Health plan claims data has shown faster improvement in complication and readmission reduction as well as general patient outcomes for physicians employed by Geisinger under this compensation model than for other physicians in the network. Physician productivity and compensation have, likewise, improved under this model. Well-conceived compensation strategies that incorporate quality incentives can serve both to improve care and efficiency and remain financially viable.
New compensation models must be aligned with payor quality reporting, care coordination and reimbursement initiatives. Strategic goals and quality metrics related to patient outcomes, adherence to evidence-based guidelines, team collaboration, patient experience and cost reduction must be clearly defined and tracked. Important questions must be addressed in the development and assessment of new compensation models: What clinical/practice data is being collected and analyzed in relation to physician performance? How is the data used to measure outcomes? To what extent are outcomes assessed at the individual physician level, group level or service area level?

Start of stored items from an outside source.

(* ===== verification/Channel.v ===== *)
(** * Channel: the channels of [src/runtime/channels.c], one critical section at a time.

    Elements are values of a type [V] moved whole by [memcpy]; [zero] is the all-zero element
    [memset] writes.  Channel pointers are keys of a store [gmap nat channel]; a NULL pointer is
    [None], and [None] as the result of a function means that it followed a dangling pointer
    (undefined behaviour in C).  A wake-up ([pthread_cond_signal]/[broadcast]) is part of the
    result; [ChannelConc] gives it its effect on the waiting threads.  Scheduler statistics,
    waiting-state bookkeeping for the deadlock detector, endpoints and ids are left out. *)
From Stdlib Require Import ZArith Lia String Bool.
From stdpp Require Import base list gmap.
From S2P Require Import Prelude.

(** ** Data (include/runtime.h). *)
Inductive goo_channel_pattern_t : Set :=
| GOO_CHANNEL_BASIC | GOO_CHANNEL_PUB | GOO_CHANNEL_SUB
| GOO_CHANNEL_REQ | GOO_CHANNEL_REP | GOO_CHANNEL_PUSH | GOO_CHANNEL_PULL.

#[export] Instance pattern_eq_dec : EqDecision goo_channel_pattern_t.
Proof. solve_decision. Defined.

(** [struct goo_subscriber]; the list is the [next] chain. *)
Record goo_subscriber : Set := mkSub { sub_channel : nat; active : bool }.

(** [workers] of a PULL channel is the address of [goo_chan_add_worker]'s own parameter. *)
Inductive workers_ptr : Set := NullWorkers | Workers (ws : list nat) | ParameterAddress.

(** The union [pattern_data]. *)
Inductive pattern_data_t : Set :=
| NoData
| PubData (subscribers : list goo_subscriber) (subscriber_count : nat)
| SubData (publisher : option nat)
| ReqRepData (paired_channel : option nat) (request_id_counter : nat)
| PushPullData (workers : workers_ptr) (worker_count next_worker_index : nat).

Inductive wake : Set := SignalNotEmpty | BroadcastNotFull | BroadcastAll.

Section channel.
Context {V : Type} (zero : V).

Record channel : Type := mkChan {
  buffer : list V;
  capacity : nat;
  length : nat;
  head : nat;
  tail : nat;
  pattern : goo_channel_pattern_t;
  closed : bool;
  rv_slot : option V;
  rv_full : bool;
  pattern_data : pattern_data_t
}.

Definition set_data (d : pattern_data_t) (ch : channel) : channel :=
  mkChan (buffer ch) (capacity ch) (length ch) (head ch) (tail ch) (pattern ch) (closed ch)
         (rv_slot ch) (rv_full ch) d.

(** ** Creation. *)
Definition goo_make_chan (buffer_size : nat) : channel :=
  mkChan (replicate buffer_size zero) buffer_size 0 0 0 GOO_CHANNEL_BASIC false None false NoData.

Definition initial_pattern_data (p : goo_channel_pattern_t) : pattern_data_t :=
  match p with
  | GOO_CHANNEL_BASIC => NoData
  | GOO_CHANNEL_PUB => PubData [] 0
  | GOO_CHANNEL_SUB => SubData None
  | GOO_CHANNEL_REQ | GOO_CHANNEL_REP => ReqRepData None 0
  | GOO_CHANNEL_PUSH | GOO_CHANNEL_PULL => PushPullData NullWorkers 0 0
  end.

Definition goo_make_pattern_chan (p : goo_channel_pattern_t) : channel :=
  let ch := goo_make_chan 0 in
  mkChan (buffer ch) (capacity ch) (length ch) (head ch) (tail ch) p (closed ch)
         (rv_slot ch) (rv_full ch) (initial_pattern_data p).

(** ** The ring buffer. *)
Definition chan_put (ch : channel) (v : V) : channel :=
  mkChan (<[tail ch := v]> (buffer ch)) (capacity ch) (length ch + 1) (head ch)
         ((tail ch + 1) mod capacity ch) (pattern ch) (closed ch) (rv_slot ch) (rv_full ch)
         (pattern_data ch).

Definition chan_get (ch : channel) : V * channel :=
  (nth (head ch) (buffer ch) zero,
   mkChan (buffer ch) (capacity ch) (length ch - 1) ((head ch + 1) mod capacity ch) (tail ch)
          (pattern ch) (closed ch) (rv_slot ch) (rv_full ch) (pattern_data ch)).

Definition set_closed (ch : channel) : channel :=
  mkChan (buffer ch) (capacity ch) (length ch) (head ch) (tail ch) (pattern ch) true
         (rv_slot ch) (rv_full ch) (pattern_data ch).

Definition set_slot (slot : option V) (full : bool) (ch : channel) : channel :=
  mkChan (buffer ch) (capacity ch) (length ch) (head ch) (tail ch) (pattern ch) (closed ch)
         slot full (pattern_data ch).

(** ** Close. *)
Definition goo_chan_close (ch : option channel) : outcome (channel * wake) :=
  match ch with
  | None => Panic "close of nil channel"
  | Some ch => if closed ch then Panic "close of closed channel" else Ok (set_closed ch, BroadcastAll)
  end.

(** ** Non-blocking operations; [got_lock] is the answer of [goo_mutex_try_lock]. *)
Definition goo_chan_try_send (got_lock : bool) (ch : channel) (v : V)
    : outcome (bool * channel * list wake) :=
  if negb got_lock then Ok (false, ch, [])
  else if closed ch then Panic "send on closed channel"
  else if (0 <? capacity ch)%nat && (length ch <? capacity ch)%nat
  then Ok (true, chan_put ch v, [SignalNotEmpty])
  else Ok (false, ch, []).

(** The second component is what is written to the caller's buffer, if anything. *)
Definition goo_chan_try_recv (got_lock : bool) (ch : channel)
    : bool * option V * channel * list wake :=
  if negb got_lock then (false, None, ch, [])
  else if (0 <? capacity ch)%nat && (0 <? length ch)%nat
  then let '(v, ch') := chan_get ch in (true, Some v, ch', [BroadcastNotFull])
  else if closed ch then (true, Some zero, ch, [])
  else (false, Some zero, ch, []).

Definition goo_chan_is_closed (ch : option channel) : bool :=
  match ch with None => true | Some ch => closed ch end.
Definition goo_chan_len (ch : option channel) : nat :=
  match ch with None => 0 | Some ch => length ch end.
Definition goo_chan_cap (ch : option channel) : nat :=
  match ch with None => 0 | Some ch => capacity ch end.

Definition goo_chan_send_timeout (got_lock : bool) (ch : channel) (v : V) (timeout_ns : Z) :=
  goo_chan_try_send got_lock ch v.
Definition goo_chan_recv_timeout (got_lock : bool) (ch : channel) (timeout_ns : Z) :=
  goo_chan_try_recv got_lock ch.

(** ** The ring holds a queue. *)
Definition contents (ch : channel) : list V :=
  map (fun i => nth ((head ch + i) mod capacity ch) (buffer ch) zero) (seq 0 (length ch)).

Definition ring_wf (ch : channel) : Prop :=
  List.length (buffer ch) = capacity ch /\ length ch <= capacity ch /\
  (0 < capacity ch -> head ch < capacity ch /\ tail ch = (head ch + length ch) mod capacity ch).

Lemma make_chan_wf n : ring_wf (goo_make_chan n) /\ contents (goo_make_chan n) = [].
Proof.
  split; [|done]. unfold ring_wf. simpl. rewrite length_replicate. split_and!; [done|lia|].
  intros. split; [lia|]. by rewrite Nat.mod_small.
Qed.

Lemma contents_length ch : List.length (contents ch) = length ch.
Proof. unfold contents. by rewrite length_map, length_seq. Qed.

Lemma mod_add_inj n h i j : i < n -> j < n -> (h + i) mod n = (h + j) mod n -> i = j.
Proof.
  intros Hi Hj E. assert (Hn : n <> 0) by lia.
  pose proof (Nat.div_mod (h + i) n Hn) as Ei. pose proof (Nat.div_mod (h + j) n Hn) as Ej.
  rewrite E in Ei. set (qi := (h + i) / n) in *. set (qj := (h + j) / n) in *.
  destruct (Nat.lt_trichotomy qi qj) as [?|[?|?]]; nia.
Qed.

Lemma nth_insert (l : list V) i j v :
  i < List.length l -> nth j (<[i := v]> l) zero = if decide (i = j) then v else nth j l zero.
Proof.
  intros Hi. rewrite !nth_lookup. case_decide as E.
  - subst j. by rewrite list_lookup_insert_eq.
  - by rewrite list_lookup_insert_ne.
Qed.

Lemma put_contents ch v : ring_wf ch -> length ch < capacity ch ->
  ring_wf (chan_put ch v) /\ contents (chan_put ch v) = contents ch ++ [v].
Proof.
  intros (Hb&Hl&Hr) Hlt. destruct Hr as [Hh Ht]; [lia|]. split.
  - split_and!; simpl; [by rewrite length_insert|lia|]. intros _. split; [done|].
    rewrite Ht, Nat.Div0.add_mod_idemp_l. f_equal. lia.
  - unfold contents. simpl. rewrite seq_app, map_app. simpl. f_equal.
    + apply map_ext_in. intros i Hi%in_seq. rewrite nth_insert by (rewrite Hb, Ht; apply Nat.mod_upper_bound; lia).
      rewrite decide_False; [done|]. rewrite Ht. intros E. apply mod_add_inj in E; lia.
    + rewrite nth_insert by (rewrite Hb, Ht; apply Nat.mod_upper_bound; lia).
      by rewrite decide_True by (rewrite Ht; f_equal; lia).
Qed.

Lemma get_contents ch : ring_wf ch -> 0 < length ch ->
  ring_wf (chan_get ch).2 /\ contents ch = (chan_get ch).1 :: contents (chan_get ch).2.
Proof.
  intros (Hb&Hl&Hr) Hlt. destruct Hr as [Hh Ht]; [lia|]. split.
  - split_and!; simpl; [done|lia|]. intros _. split; [apply Nat.mod_upper_bound; lia|].
    rewrite Nat.Div0.add_mod_idemp_l, Ht. f_equal. lia.
  - unfold contents. destruct (length ch) as [|n] eqn:El; [lia|]. simpl. rewrite ?Nat.sub_0_r, ?El. simpl. rewrite ?Nat.sub_0_r.
    rewrite Nat.add_0_r, Nat.mod_small by done. f_equal. rewrite <- seq_shift, map_map.
    apply map_ext. intros i. f_equal. rewrite Nat.Div0.add_mod_idemp_l. f_equal. lia.
Qed.
End channel.
Arguments channel : clear implicits.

How are patients being attributed to individual physicians? Have equities among physicians been properly addressed? How are quality and efficiency achievements valued? Do financial and/or professional incentives align with strategic goals and quality metrics? Have the metrics upon which compensation incentives are based been tested or tracked? Are financial risks being managed so that the model is sustainable?
With physician-hospital employment models, physician input on how standards of care are determined and implemented is key. Evidence-based measures must be understandable and attainable. Applicable non-clinical production, such as administrative services, education, research, marketing, outreach and medical staff leadership, must be factored into incentive opportunities. Especially where clinical productivity is heavily weighted in the compensation model, there is a financial disincentive for physicians to engage in such activities absent some meaningful accounting of that effort. There should be an opportunity for physician feedback on compensation incentives attached to quality and efficiency measures.
With changes in health care delivery and reimbursement, current physician compensation systems that reward more services cannot be sustained. Compensation models for physicians will need to adapt to these changes and incorporate new measures of performance related to patient outcomes and cost reduction. Meaningful improvements in patient outcomes will be dependent upon how clinical data is used under measurement strategies and how the results will be valued. The process is difficult but critical. Physician input in such compensation strategy development is imperative to the success of the model. A successful compensation model is one that improves quality performance and efficiencies, is sustainable financially and recognizes the importance of the physician in health care delivery.